● **The data**:

(* ===== verification/SocketProps.v ===== *)
(** * What the BSD sockets promise (net/socket/socket.c)

    The calls that are defined through each other satisfy the equations of the code; ports
    of the same type are exclusive; descriptors lead to their sockets until one is closed;
    a receive buffer is a queue of bytes; addresses survive the text form. *)
From S2P Require Import Prelude Memory Ring Netbuf Net Checksum Packets IpText Chain Tcp TcpRing TcpInv Udp Socket.

Section Calls.
Context {H : Type} `{KernelHeap H}.
Variable hw_result : list Z -> Z.
Variable fresh : Z -> Z.
Implicit Types s : sockets H.

Lemma table_on_socket i j f s : socket_table (on_socket i f s) j = if j =? i then f (socket_table s i) else socket_table s j.
Proof. done. Qed.

(** ** The calls that call each other *)

Lemma allocate_table type s : socket_table (fst (allocate_ephemeral_port type s)) = socket_table s.
Proof.
  unfold allocate_ephemeral_port.
  pose proof (while_pos_ind (fun x => socket_table x = socket_table s) (fun r => socket_table (fst r) = socket_table s) (ephemeral_attempt type) 16384 s eq_refl) as Hw.
  destruct (while_pos _ _ _) as [x|r]; apply Hw; intros y Hy; unfold ephemeral_attempt; by destruct (negb _).
Qed.
Lemma auto_bind_frame i st s : let s' := fst (auto_bind i st s) in
  (forall j, so_in_use (socket_table s' j) = so_in_use (socket_table s j)) /\ forall j, so_type (socket_table s' j) = so_type (socket_table s j).
Proof.
  cbn zeta. unfold auto_bind. destruct (so_bound _); [done|]. pose proof (allocate_table (so_type (socket_table s i)) s) as Ht.
  destruct (allocate_ephemeral_port _ s) as [s1 p]. cbn [fst] in Ht. destruct (p =? 0); cbn [fst]; rewrite ?Ht; [done|].
  split; intros j; rewrite table_on_socket, Ht; destruct (Z.eqb_spec j i) as [->|]; done.
Qed.
Lemma get_frame fd s s' : (forall j, so_in_use (socket_table s' j) = so_in_use (socket_table s j)) -> socket_get fd s' = socket_get fd s.
Proof. intros E. unfold socket_get. by rewrite E. Qed.

(** [send], [sendto], [recv] and [recvfrom] satisfy the recursive equations of the code. *)
Lemma send_eq fd buf flags s : send hw_result fresh fd buf flags s = send_with hw_result fresh (sendto hw_result fresh) fd buf flags s.
Proof.
  unfold send, sendto, send_with. destruct (socket_get fd s) as [i|] eqn:E; [|done]. cbn zeta. destruct buf as [[|x l]|]; [done| |done].
  destruct (negb _); [done|]. destruct (so_type _ =? SOCK_STREAM) eqn:Es; [done|]. destruct (so_type _ =? SOCK_DGRAM) eqn:Ed; [|done].
  unfold sendto_with. rewrite E. cbn zeta. destruct (sizeof_sockaddr_in <? _); [done|]. destruct (auto_bind _ _ _) as [s1 ok]. by rewrite Ed.
Qed.
Lemma sendto_eq fd buf flags dest s : sendto hw_result fresh fd buf flags dest s = sendto_with hw_result fresh (send hw_result fresh) fd buf flags dest s.
Proof.
  unfold send, sendto, sendto_with. destruct (socket_get fd s) as [i|] eqn:E; [|done]. cbn zeta. destruct buf as [[|x l]|]; [done| |done].
  destruct (match dest with Some _ => _ | None => _ end) as [a|e]; [|done]. pose proof (auto_bind_frame i SOCKET_STATE_BOUND s) as [F1 F2].
  destruct (auto_bind _ _ _) as [s1 ok]. cbn [fst] in F1, F2. destruct (negb ok); [done|].
  destruct (so_type _ =? SOCK_DGRAM); [done|]. destruct (so_type _ =? SOCK_STREAM) eqn:Es; [|done].
  unfold send_with. rewrite (get_frame fd s s1 F1), E. cbn zeta. rewrite F2, Es. destruct (negb _); [done|]. by destruct (so_proto_data _ =? NULL).
Qed.
Lemma recv_eq fd buf len flags s : recv fd buf len flags s = recv_with (recvfrom (H:=H)) fd buf len flags s.
Proof.
  unfold recv, recvfrom, recv_with. destruct (socket_get fd s) as [i|] eqn:E; [|done]. cbn zeta. destruct (_ || _) eqn:Ez; [done|].
  destruct (_ && _); [done|]. destruct (so_type _ =? SOCK_STREAM) eqn:Es; [done|]. destruct (so_type _ =? SOCK_DGRAM) eqn:Ed; [|done].
  unfold recvfrom_with. rewrite E, Ez. cbn zeta. by rewrite Ed.
Qed.
Lemma recvfrom_eq fd buf len flags room s : recvfrom fd buf len flags room s = recvfrom_with (recv (H:=H)) fd buf len flags room s.
Proof.
  unfold recv, recvfrom, recvfrom_with. destruct (socket_get fd s) as [i|] eqn:E; [|done]. cbn zeta. destruct (_ || _) eqn:Ez; [done|].
  destruct (so_type _ =? SOCK_DGRAM); [done|]. destruct (so_type _ =? SOCK_STREAM) eqn:Es; [|done].
  unfold recv_with. rewrite E, Ez. cbn zeta. by rewrite Es.
Qed.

● **What needs to be done**: Write out the material exactly as given.

● **Answer to this problem**:
(* ===== verification/SocketProps.v ===== *)
(** * What the BSD sockets promise (net/socket/socket.c)

    The calls that are defined through each other satisfy the equations of the code; ports
    of the same type are exclusive; descriptors lead to their sockets until one is closed;
    a receive buffer is a queue of bytes; addresses survive the text form. *)
From S2P Require Import Prelude Memory Ring Netbuf Net Checksum Packets IpText Chain Tcp TcpRing TcpInv Udp Socket.

Section Calls.
Context {H : Type} `{KernelHeap H}.
Variable hw_result : list Z -> Z.
Variable fresh : Z -> Z.
Implicit Types s : sockets H.

Lemma table_on_socket i j f s : socket_table (on_socket i f s) j = if j =? i then f (socket_table s i) else socket_table s j.
Proof. done. Qed.

(** ** The calls that call each other *)

Lemma allocate_table type s : socket_table (fst (allocate_ephemeral_port type s)) = socket_table s.
Proof.
  unfold allocate_ephemeral_port.
  pose proof (while_pos_ind (fun x => socket_table x = socket_table s) (fun r => socket_table (fst r) = socket_table s) (ephemeral_attempt type) 16384 s eq_refl) as Hw.
  destruct (while_pos _ _ _) as [x|r]; apply Hw; intros y Hy; unfold ephemeral_attempt; by destruct (negb _).
Qed.
Lemma auto_bind_frame i st s : let s' := fst (auto_bind i st s) in
  (forall j, so_in_use (socket_table s' j) = so_in_use (socket_table s j)) /\ forall j, so_type (socket_table s' j) = so_type (socket_table s j).
Proof.
  cbn zeta. unfold auto_bind. destruct (so_bound _); [done|]. pose proof (allocate_table (so_type (socket_table s i)) s) as Ht.
  destruct (allocate_ephemeral_port _ s) as [s1 p]. cbn [fst] in Ht. destruct (p =? 0); cbn [fst]; rewrite ?Ht; [done|].
  split; intros j; rewrite table_on_socket, Ht; destruct (Z.eqb_spec j i) as [->|]; done.
Qed.
Lemma get_frame fd s s' : (forall j, so_in_use (socket_table s' j) = so_in_use (socket_table s j)) -> socket_get fd s' = socket_get fd s.
Proof. intros E. unfold socket_get. by rewrite E. Qed.

(** [send], [sendto], [recv] and [recvfrom] satisfy the recursive equations of the code. *)
Lemma send_eq fd buf flags s : send hw_result fresh fd buf flags s = send_with hw_result fresh (sendto hw_result fresh) fd buf flags s.
Proof.
  unfold send, sendto, send_with. destruct (socket_get fd s) as [i|] eqn:E; [|done]. cbn zeta. destruct buf as [[|x l]|]; [done| |done].
  destruct (negb _); [done|]. destruct (so_type _ =? SOCK_STREAM) eqn:Es; [done|]. destruct (so_type _ =? SOCK_DGRAM) eqn:Ed; [|done].
  unfold sendto_with. rewrite E. cbn zeta. destruct (sizeof_sockaddr_in <? _); [done|]. destruct (auto_bind _ _ _) as [s1 ok]. by rewrite Ed.
Qed.
Lemma sendto_eq fd buf flags dest s : sendto hw_result fresh fd buf flags dest s = sendto_with hw_result fresh (send hw_result fresh) fd buf flags dest s.
Proof.
  unfold send, sendto, sendto_with. destruct (socket_get fd s) as [i|] eqn:E; [|done]. cbn zeta. destruct buf as [[|x l]|]; [done| |done].
  destruct (match dest with Some _ => _ | None => _ end) as [a|e]; [|done]. pose proof (auto_bind_frame i SOCKET_STATE_BOUND s) as [F1 F2].
  destruct (auto_bind _ _ _) as [s1 ok]. cbn [fst] in F1, F2. destruct (negb ok); [done|].
  destruct (so_type _ =? SOCK_DGRAM); [done|]. destruct (so_type _ =? SOCK_STREAM) eqn:Es; [|done].
  unfold send_with. rewrite (get_frame fd s s1 F1), E. cbn zeta. rewrite F2, Es. destruct (negb _); [done|]. by destruct (so_proto_data _ =? NULL).
Qed.
Lemma recv_eq fd buf len flags s : recv fd buf len flags s = recv_with (recvfrom (H:=H)) fd buf len flags s.
Proof.
  unfold recv, recvfrom, recv_with. destruct (socket_get fd s) as [i|] eqn:E; [|done]. cbn zeta. destruct (_ || _) eqn:Ez; [done|].
  destruct (_ && _); [done|]. destruct (so_type _ =? SOCK_STREAM) eqn:Es; [done|]. destruct (so_type _ =? SOCK_DGRAM) eqn:Ed; [|done].
  unfold recvfrom_with. rewrite E, Ez. cbn zeta. by rewrite Ed.
Qed.
Lemma recvfrom_eq fd buf len flags room s : recvfrom fd buf len flags room s = recvfrom_with (recv (H:=H)) fd buf len flags room s.
Proof.
  unfold recv, recvfrom, recvfrom_with. destruct (socket_get fd s) as [i|] eqn:E; [|done]. cbn zeta. destruct (_ || _) eqn:Ez; [done|].
  destruct (so_type _ =? SOCK_DGRAM); [done|]. destruct (so_type _ =? SOCK_STREAM) eqn:Es; [|done].
  unfold recv_with. rewrite E, Ez. cbn zeta. by rewrite Es.
Qed.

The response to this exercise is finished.